For cross-border e-commerce businesses expanding into emerging markets, the efficiency and cost of payment processing are often critical factors. Payoneer, a global payment platform, has recently upgraded its services to enable direct payouts in Indonesian rupiah and Mexican peso, eliminating the need for intermediary banks to handle currency conversions.
This development is expected to significantly reduce transaction times while lowering fees and minimizing exchange rate losses. The move is particularly advantageous for e-commerce companies targeting Southeast Asia and Latin America, two of the fastest-growing regions for digital commerce.
Indonesia, the largest e-commerce market in Southeast Asia, accounts for over half of the region's total online transactions. Meanwhile, Mexico has emerged as one of the most dynamic markets in Latin America, with e-commerce growth outpacing regional averages.

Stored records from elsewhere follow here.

(** * SwiftMeet: booking and rescheduling rules of [app.py]

    A shallow embedding of the Flask/SQLAlchemy handlers of [app.py].

    - The database is a record of three tables; a table is the list of its
      rows in rowid order, and a new row gets the key after the largest one.
      An ORM object is a reference to a row: writing an attribute and
      committing updates the row with that primary key, so two writes through
      two names of one row land on the same row, in program order.
    - A handler is a function from the database, the session cookie, the
      request and the clock reads it makes ([datetime.utcnow()]) to the new
      database and the response; a commit is the returned database, and a
      request that fails returns the database it was given.
    - A naive [datetime] is an integer number of microseconds.
      [datetime.fromisoformat] is a parameter of the handlers; its result
      says whether the string parsed and whether it carried a UTC offset,
      because Python refuses to compare an aware datetime with a naive one.
    - A query is read at the level of its SQLAlchemy expression: [filter] is
      a filter of the table, [order_by] a stable sort (rows with equal times
      stay in table order), [first] the head of the result, and
      [join(Service)] keeps the slots whose service row exists.
    - A request body is a JSON object whose fields have the type the client
      sends (a string or an integer) or are absent ([None]).  Strings are
      ASCII strings. *)

From Stdlib Require Import ZArith List String Ascii Bool Lia.
From Stdlib Require Import Permutation Sorted.
Import ListNotations.

Local Open Scope string_scope.
Local Open Scope list_scope.
Local Open Scope Z_scope.

(** ** Python primitives used by the handlers *)

Module Py.

(** [x or d] on an optional string: [None] and the empty string are falsy. *)
Definition or_str (x : option string) (d : string) : string :=
  match x with
  | None => d
  | Some s => if String.eqb s "" then d else s
  end.

(** Truth value of a string: [bool(s)]. *)
Definition truthy_str (s : string) : bool := negb (String.eqb s "").

(** Truth value of an optional string: [bool(x)]. *)
Definition truthy_ostr (x : option string) : bool :=
  match x with
  | None => false
  | Some s => truthy_str s
  end.

(** Truth value of an optional integer: [None] and [0] are falsy. *)
Definition truthy_int (x : option Z) : bool :=
  match x with
  | None => false
  | Some n => negb (n =? 0)
  end.

(** [c.isspace()] on ASCII: tab, line feed, vertical tab, form feed,
    carriage return, the separators 0x1c-0x1f and the space. *)
Definition isspace (c : ascii) : bool :=
  let n := nat_of_ascii c in
  ((9 <=? n) && (n <=? 13))%nat || ((28 <=? n) && (n <=? 32))%nat.

Fixpoint lstrip (s : string) : string :=
  match s with
  | EmptyString => EmptyString
  | String c s' => if isspace c then lstrip s' else s
  end.

(** [rstrip]: a character is dropped when it is a space and everything after
    it has been dropped. *)
Fixpoint rstrip (s : string) : string :=
  match s with
  | EmptyString => EmptyString
  | String c s' =>
      match rstrip s' with
      | EmptyString => if isspace c then EmptyString else String c EmptyString
      | r => String c r
      end
  end.

Definition strip (s : string) : string := rstrip (lstrip s).

Definition lower_ascii (c : ascii) : ascii :=
  let n := nat_of_ascii c in
  if ((65 <=? n) && (n <=? 90))%nat then ascii_of_nat (n + 32) else c.

Fixpoint lower (s : string) : string :=
  match s with
  | EmptyString => EmptyString
  | String c s' => String (lower_ascii c) (lower s')
  end.

(** [x in {"user", "admin"}]. *)
Definition in_user_admin (x : string) : bool :=
  String.eqb x "user" || String.eqb x "admin".

End Py.

(** ** Models *)

Module User.

Record t := mk {
  id : Z;
  name : string;
  email : string;
  password_hash : string;
  phone : option string;
  place : option string;
  role : string;
  created_at : Z
}.

End User.

(** The columns [lat] and [lng] (floats that no handler reads) are left out. *)
Module Service.

Record t := mk {
  id : Z;
  admin_id : Z;
  name : string;
  type : string;
  specialty : option string;
  description : option string;
  address : string;
  created_at : Z
}.

End Service.

Module Slot.

Record t := mk {
  id : Z;
  service_id : Z;
  time : Z;
  booked : bool;
  booked_by_id : option Z;
  booked_by_name : option string;
  booked_at : option Z;
  status : string;
  auto_rescheduled : bool;
  arrived : bool
}.

(** Attribute writes, one per assigned column. *)
Definition set_booked (v : bool) (s : t) : t :=
  mk (id s) (service_id s) (time s) v (booked_by_id s) (booked_by_name s)
     (booked_at s) (status s) (auto_rescheduled s) (arrived s).

Definition set_booked_by_id (v : option Z) (s : t) : t :=
  mk (id s) (service_id s) (time s) (booked s) v (booked_by_name s)
     (booked_at s) (status s) (auto_rescheduled s) (arrived s).

Definition set_booked_by_name (v : option string) (s : t) : t :=
  mk (id s) (service_id s) (time s) (booked s) (booked_by_id s) v
     (booked_at s) (status s) (auto_rescheduled s) (arrived s).

Definition set_booked_at (v : option Z) (s : t) : t :=
  mk (id s) (service_id s) (time s) (booked s) (booked_by_id s)
     (booked_by_name s) v (status s) (auto_rescheduled s) (arrived s).

Definition set_status (v : string) (s : t) : t :=
  mk (id s) (service_id s) (time s) (booked s) (booked_by_id s)
     (booked_by_name s) (booked_at s) v (auto_rescheduled s) (arrived s).

Definition set_auto_rescheduled (v : bool) (s : t) : t :=
  mk (id s) (service_id s) (time s) (booked s) (booked_by_id s)
     (booked_by_name s) (booked_at s) (status s) v (arrived s).

Definition set_arrived (v : bool) (s : t) : t :=
  mk (id s) (service_id s) (time s) (booked s) (booked_by_id s)
     (booked_by_name s) (booked_at s) (status s) (auto_rescheduled s) v.

End Slot.

(** ** The database *)

Record DB := mkDB {
  users : list User.t;
  services : list Service.t;
  slots : list Slot.t
}.

Definition empty_db : DB := mkDB [] [] [].

Definition with_slots (db : DB) (l : list Slot.t) : DB :=
  mkDB (users db) (services db) l.

Definition with_services (db : DB) (l : list Service.t) : DB :=
  mkDB (users db) l (slots db).

Definition with_users (db : DB) (l : list User.t) : DB :=
  mkDB l (services db) (slots db).

(** The integer primary key given to a new row: one more than the largest
    key of the table, [1] in an empty table. *)
Definition next_id (ids : list Z) : Z := fold_right Z.max 0 ids + 1.

(** [db.session.get(Model, pk)]. *)
Definition get_user (db : DB) (pk : Z) : option User.t :=
  find (fun u => User.id u =? pk) (users db).

Definition get_service (db : DB) (pk : Z) : option Service.t :=
  find (fun v => Service.id v =? pk) (services db).

Definition get_slot (db : DB) (pk : Z) : option Slot.t :=
  find (fun s => Slot.id s =? pk) (slots db).

(** Flushing the attribute writes [f] made on the object with key [pk]. *)
Definition update_slot (f : Slot.t -> Slot.t) (pk : Z) (l : list Slot.t)
  : list Slot.t :=
  map (fun s => if Slot.id s =? pk then f s else s) l.

(** ** Query combinators *)

(** [x == v] on a nullable integer column: false on NULL. *)
Definition col_eq (x : option Z) (v : Z) : bool :=
  match x with
  | Some n => n =? v
  | None => false
  end.

Fixpoint insert_by (le : Slot.t -> Slot.t -> bool) (x : Slot.t)
  (l : list Slot.t) : list Slot.t :=
  match l with
  | [] => [x]
  | y :: l' => if le x y then x :: l else y :: insert_by le x l'
  end.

Payoneer, which operates in more than 190 countries and territories, specializes in facilitating cross-border payments for small and medium-sized businesses. By supporting local currency payouts, the platform aims to streamline international transactions and enhance the competitiveness of merchants in global markets.
The platform's latest upgrade reflects a broader trend toward optimizing payment infrastructure for cross-border trade. As e-commerce continues to expand in emerging economies, efficient payment solutions are becoming increasingly vital for businesses seeking to capitalize on international opportunities.